[Start of section]

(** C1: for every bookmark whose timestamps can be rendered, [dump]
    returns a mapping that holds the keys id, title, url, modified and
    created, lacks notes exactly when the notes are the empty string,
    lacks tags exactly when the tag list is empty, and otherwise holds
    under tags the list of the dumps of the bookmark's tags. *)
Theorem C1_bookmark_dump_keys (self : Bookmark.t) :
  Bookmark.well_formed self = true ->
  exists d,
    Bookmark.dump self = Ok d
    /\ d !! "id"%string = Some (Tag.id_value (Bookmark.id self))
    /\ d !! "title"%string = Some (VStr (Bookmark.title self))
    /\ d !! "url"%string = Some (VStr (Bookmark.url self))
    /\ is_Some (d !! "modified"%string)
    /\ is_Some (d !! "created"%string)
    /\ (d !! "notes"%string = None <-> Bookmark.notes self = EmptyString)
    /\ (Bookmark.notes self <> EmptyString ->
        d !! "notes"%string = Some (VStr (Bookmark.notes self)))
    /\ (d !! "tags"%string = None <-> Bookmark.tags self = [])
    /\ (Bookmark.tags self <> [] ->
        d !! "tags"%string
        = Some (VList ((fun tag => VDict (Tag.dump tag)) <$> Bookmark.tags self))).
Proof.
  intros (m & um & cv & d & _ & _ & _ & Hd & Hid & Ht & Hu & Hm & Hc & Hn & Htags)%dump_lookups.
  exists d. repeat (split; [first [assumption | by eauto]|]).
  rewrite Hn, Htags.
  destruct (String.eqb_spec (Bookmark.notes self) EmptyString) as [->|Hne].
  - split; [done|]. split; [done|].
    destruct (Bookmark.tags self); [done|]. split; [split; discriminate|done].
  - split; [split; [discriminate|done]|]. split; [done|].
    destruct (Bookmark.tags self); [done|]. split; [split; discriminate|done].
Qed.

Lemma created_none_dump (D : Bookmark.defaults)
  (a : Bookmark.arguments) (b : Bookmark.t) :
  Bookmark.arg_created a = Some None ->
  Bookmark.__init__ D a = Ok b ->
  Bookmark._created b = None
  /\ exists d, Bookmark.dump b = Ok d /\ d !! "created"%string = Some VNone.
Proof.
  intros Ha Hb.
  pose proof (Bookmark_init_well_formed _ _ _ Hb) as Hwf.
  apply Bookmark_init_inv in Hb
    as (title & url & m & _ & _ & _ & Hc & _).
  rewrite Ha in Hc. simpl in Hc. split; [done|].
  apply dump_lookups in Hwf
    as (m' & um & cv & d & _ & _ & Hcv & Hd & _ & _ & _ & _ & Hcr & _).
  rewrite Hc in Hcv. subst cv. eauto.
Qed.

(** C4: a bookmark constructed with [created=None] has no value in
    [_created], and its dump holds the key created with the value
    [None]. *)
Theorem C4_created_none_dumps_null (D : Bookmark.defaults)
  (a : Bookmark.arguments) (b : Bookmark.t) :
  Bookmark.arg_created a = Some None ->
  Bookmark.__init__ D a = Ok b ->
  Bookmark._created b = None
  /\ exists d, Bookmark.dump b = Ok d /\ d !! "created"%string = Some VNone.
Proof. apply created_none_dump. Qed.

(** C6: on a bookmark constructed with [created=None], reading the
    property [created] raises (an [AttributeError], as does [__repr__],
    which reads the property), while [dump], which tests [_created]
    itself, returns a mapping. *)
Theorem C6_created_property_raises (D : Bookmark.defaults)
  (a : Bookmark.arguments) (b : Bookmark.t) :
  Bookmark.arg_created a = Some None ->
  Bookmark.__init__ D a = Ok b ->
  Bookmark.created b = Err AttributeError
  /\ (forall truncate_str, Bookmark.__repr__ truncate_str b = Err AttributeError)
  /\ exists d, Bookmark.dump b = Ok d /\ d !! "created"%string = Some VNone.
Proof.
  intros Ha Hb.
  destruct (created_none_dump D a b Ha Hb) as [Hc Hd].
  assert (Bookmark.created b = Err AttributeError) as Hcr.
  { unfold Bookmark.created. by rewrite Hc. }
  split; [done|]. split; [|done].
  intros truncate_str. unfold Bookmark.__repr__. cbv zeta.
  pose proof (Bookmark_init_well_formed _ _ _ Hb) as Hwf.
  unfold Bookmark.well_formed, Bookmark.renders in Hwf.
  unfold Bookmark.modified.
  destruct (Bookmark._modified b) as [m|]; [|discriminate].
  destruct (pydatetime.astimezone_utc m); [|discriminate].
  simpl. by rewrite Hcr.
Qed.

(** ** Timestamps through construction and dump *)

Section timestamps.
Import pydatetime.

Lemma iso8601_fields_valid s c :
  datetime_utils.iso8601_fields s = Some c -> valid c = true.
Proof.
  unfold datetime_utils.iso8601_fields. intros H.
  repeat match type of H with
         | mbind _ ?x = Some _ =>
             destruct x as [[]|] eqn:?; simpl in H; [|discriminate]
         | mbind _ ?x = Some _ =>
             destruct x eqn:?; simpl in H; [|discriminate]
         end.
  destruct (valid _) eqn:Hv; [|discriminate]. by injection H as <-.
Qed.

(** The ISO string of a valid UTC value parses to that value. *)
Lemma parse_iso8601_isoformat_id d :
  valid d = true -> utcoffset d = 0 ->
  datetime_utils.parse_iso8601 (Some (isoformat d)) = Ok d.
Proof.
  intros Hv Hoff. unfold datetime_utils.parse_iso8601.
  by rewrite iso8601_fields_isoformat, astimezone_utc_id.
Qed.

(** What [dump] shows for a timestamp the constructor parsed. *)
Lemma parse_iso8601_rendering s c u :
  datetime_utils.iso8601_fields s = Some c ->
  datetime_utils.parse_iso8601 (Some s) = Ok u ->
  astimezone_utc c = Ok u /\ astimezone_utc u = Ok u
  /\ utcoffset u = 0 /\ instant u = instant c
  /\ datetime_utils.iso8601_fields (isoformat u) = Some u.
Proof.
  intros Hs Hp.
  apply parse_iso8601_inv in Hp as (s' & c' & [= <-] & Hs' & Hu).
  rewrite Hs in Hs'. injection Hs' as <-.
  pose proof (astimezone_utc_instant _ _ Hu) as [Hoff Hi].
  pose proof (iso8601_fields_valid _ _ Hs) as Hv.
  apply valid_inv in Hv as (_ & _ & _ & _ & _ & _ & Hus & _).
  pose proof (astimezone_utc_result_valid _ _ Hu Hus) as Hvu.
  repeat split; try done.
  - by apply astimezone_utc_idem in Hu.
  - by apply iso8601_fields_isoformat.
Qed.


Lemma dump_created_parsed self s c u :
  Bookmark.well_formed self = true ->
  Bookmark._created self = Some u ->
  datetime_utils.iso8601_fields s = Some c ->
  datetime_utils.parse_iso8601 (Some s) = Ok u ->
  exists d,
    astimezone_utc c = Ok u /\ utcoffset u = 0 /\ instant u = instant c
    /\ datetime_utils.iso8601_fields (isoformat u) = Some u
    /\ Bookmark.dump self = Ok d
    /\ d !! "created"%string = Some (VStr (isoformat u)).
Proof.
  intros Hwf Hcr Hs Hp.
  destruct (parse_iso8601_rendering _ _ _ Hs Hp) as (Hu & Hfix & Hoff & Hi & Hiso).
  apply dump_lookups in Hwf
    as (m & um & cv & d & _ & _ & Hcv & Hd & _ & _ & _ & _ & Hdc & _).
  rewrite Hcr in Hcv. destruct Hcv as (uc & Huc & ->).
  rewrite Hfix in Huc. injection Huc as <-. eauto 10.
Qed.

[End of section]

ACTION ITEM ::
Each entry above must be repeated word for word.

ANSWER SPACE ::
(** C1: for every bookmark whose timestamps can be rendered, [dump]
    returns a mapping that holds the keys id, title, url, modified and
    created, lacks notes exactly when the notes are the empty string,
    lacks tags exactly when the tag list is empty, and otherwise holds
    under tags the list of the dumps of the bookmark's tags. *)
Theorem C1_bookmark_dump_keys (self : Bookmark.t) :
  Bookmark.well_formed self = true ->
  exists d,
    Bookmark.dump self = Ok d
    /\ d !! "id"%string = Some (Tag.id_value (Bookmark.id self))
    /\ d !! "title"%string = Some (VStr (Bookmark.title self))
    /\ d !! "url"%string = Some (VStr (Bookmark.url self))
    /\ is_Some (d !! "modified"%string)
    /\ is_Some (d !! "created"%string)
    /\ (d !! "notes"%string = None <-> Bookmark.notes self = EmptyString)
    /\ (Bookmark.notes self <> EmptyString ->
        d !! "notes"%string = Some (VStr (Bookmark.notes self)))
    /\ (d !! "tags"%string = None <-> Bookmark.tags self = [])
    /\ (Bookmark.tags self <> [] ->
        d !! "tags"%string
        = Some (VList ((fun tag => VDict (Tag.dump tag)) <$> Bookmark.tags self))).
Proof.
  intros (m & um & cv & d & _ & _ & _ & Hd & Hid & Ht & Hu & Hm & Hc & Hn & Htags)%dump_lookups.
  exists d. repeat (split; [first [assumption | by eauto]|]).
  rewrite Hn, Htags.
  destruct (String.eqb_spec (Bookmark.notes self) EmptyString) as [->|Hne].
  - split; [done|]. split; [done|].
    destruct (Bookmark.tags self); [done|]. split; [split; discriminate|done].
  - split; [split; [discriminate|done]|]. split; [done|].
    destruct (Bookmark.tags self); [done|]. split; [split; discriminate|done].
Qed.

Lemma created_none_dump (D : Bookmark.defaults)
  (a : Bookmark.arguments) (b : Bookmark.t) :
  Bookmark.arg_created a = Some None ->
  Bookmark.__init__ D a = Ok b ->
  Bookmark._created b = None
  /\ exists d, Bookmark.dump b = Ok d /\ d !! "created"%string = Some VNone.
Proof.
  intros Ha Hb.
  pose proof (Bookmark_init_well_formed _ _ _ Hb) as Hwf.
  apply Bookmark_init_inv in Hb
    as (title & url & m & _ & _ & _ & Hc & _).
  rewrite Ha in Hc. simpl in Hc. split; [done|].
  apply dump_lookups in Hwf
    as (m' & um & cv & d & _ & _ & Hcv & Hd & _ & _ & _ & _ & Hcr & _).
  rewrite Hc in Hcv. subst cv. eauto.
Qed.

(** C4: a bookmark constructed with [created=None] has no value in
    [_created], and its dump holds the key created with the value
    [None]. *)
Theorem C4_created_none_dumps_null (D : Bookmark.defaults)
  (a : Bookmark.arguments) (b : Bookmark.t) :
  Bookmark.arg_created a = Some None ->
  Bookmark.__init__ D a = Ok b ->
  Bookmark._created b = None
  /\ exists d, Bookmark.dump b = Ok d /\ d !! "created"%string = Some VNone.
Proof. apply created_none_dump. Qed.

(** C6: on a bookmark constructed with [created=None], reading the
    property [created] raises (an [AttributeError], as does [__repr__],
    which reads the property), while [dump], which tests [_created]
    itself, returns a mapping. *)
Theorem C6_created_property_raises (D : Bookmark.defaults)
  (a : Bookmark.arguments) (b : Bookmark.t) :
  Bookmark.arg_created a = Some None ->
  Bookmark.__init__ D a = Ok b ->
  Bookmark.created b = Err AttributeError
  /\ (forall truncate_str, Bookmark.__repr__ truncate_str b = Err AttributeError)
  /\ exists d, Bookmark.dump b = Ok d /\ d !! "created"%string = Some VNone.
Proof.
  intros Ha Hb.
  destruct (created_none_dump D a b Ha Hb) as [Hc Hd].
  assert (Bookmark.created b = Err AttributeError) as Hcr.
  { unfold Bookmark.created. by rewrite Hc. }
  split; [done|]. split; [|done].
  intros truncate_str. unfold Bookmark.__repr__. cbv zeta.
  pose proof (Bookmark_init_well_formed _ _ _ Hb) as Hwf.
  unfold Bookmark.well_formed, Bookmark.renders in Hwf.
  unfold Bookmark.modified.
  destruct (Bookmark._modified b) as [m|]; [|discriminate].
  destruct (pydatetime.astimezone_utc m); [|discriminate].
  simpl. by rewrite Hcr.
Qed.

(** ** Timestamps through construction and dump *)

Section timestamps.
Import pydatetime.

Lemma iso8601_fields_valid s c :
  datetime_utils.iso8601_fields s = Some c -> valid c = true.
Proof.
  unfold datetime_utils.iso8601_fields. intros H.
  repeat match type of H with
         | mbind _ ?x = Some _ =>
             destruct x as [[]|] eqn:?; simpl in H; [|discriminate]
         | mbind _ ?x = Some _ =>
             destruct x eqn:?; simpl in H; [|discriminate]
         end.
  destruct (valid _) eqn:Hv; [|discriminate]. by injection H as <-.
Qed.

(** The ISO string of a valid UTC value parses to that value. *)
Lemma parse_iso8601_isoformat_id d :
  valid d = true -> utcoffset d = 0 ->
  datetime_utils.parse_iso8601 (Some (isoformat d)) = Ok d.
Proof.
  intros Hv Hoff. unfold datetime_utils.parse_iso8601.
  by rewrite iso8601_fields_isoformat, astimezone_utc_id.
Qed.

(** What [dump] shows for a timestamp the constructor parsed. *)
Lemma parse_iso8601_rendering s c u :
  datetime_utils.iso8601_fields s = Some c ->
  datetime_utils.parse_iso8601 (Some s) = Ok u ->
  astimezone_utc c = Ok u /\ astimezone_utc u = Ok u
  /\ utcoffset u = 0 /\ instant u = instant c
  /\ datetime_utils.iso8601_fields (isoformat u) = Some u.
Proof.
  intros Hs Hp.
  apply parse_iso8601_inv in Hp as (s' & c' & [= <-] & Hs' & Hu).
  rewrite Hs in Hs'. injection Hs' as <-.
  pose proof (astimezone_utc_instant _ _ Hu) as [Hoff Hi].
  pose proof (iso8601_fields_valid _ _ Hs) as Hv.
  apply valid_inv in Hv as (_ & _ & _ & _ & _ & _ & Hus & _).
  pose proof (astimezone_utc_result_valid _ _ Hu Hus) as Hvu.
  repeat split; try done.
  - by apply astimezone_utc_idem in Hu.
  - by apply iso8601_fields_isoformat.
Qed.


Lemma dump_created_parsed self s c u :
  Bookmark.well_formed self = true ->
  Bookmark._created self = Some u ->
  datetime_utils.iso8601_fields s = Some c ->
  datetime_utils.parse_iso8601 (Some s) = Ok u ->
  exists d,
    astimezone_utc c = Ok u /\ utcoffset u = 0 /\ instant u = instant c
    /\ datetime_utils.iso8601_fields (isoformat u) = Some u
    /\ Bookmark.dump self = Ok d
    /\ d !! "created"%string = Some (VStr (isoformat u)).
Proof.
  intros Hwf Hcr Hs Hp.
  destruct (parse_iso8601_rendering _ _ _ Hs Hp) as (Hu & Hfix & Hoff & Hi & Hiso).
  apply dump_lookups in Hwf
    as (m & um & cv & d & _ & _ & Hcv & Hd & _ & _ & _ & _ & Hdc & _).
  rewrite Hcr in Hcv. destruct Hcv as (uc & Huc & ->).
  rewrite Hfix in Huc. injection Huc as <-. eauto 10.
Qed.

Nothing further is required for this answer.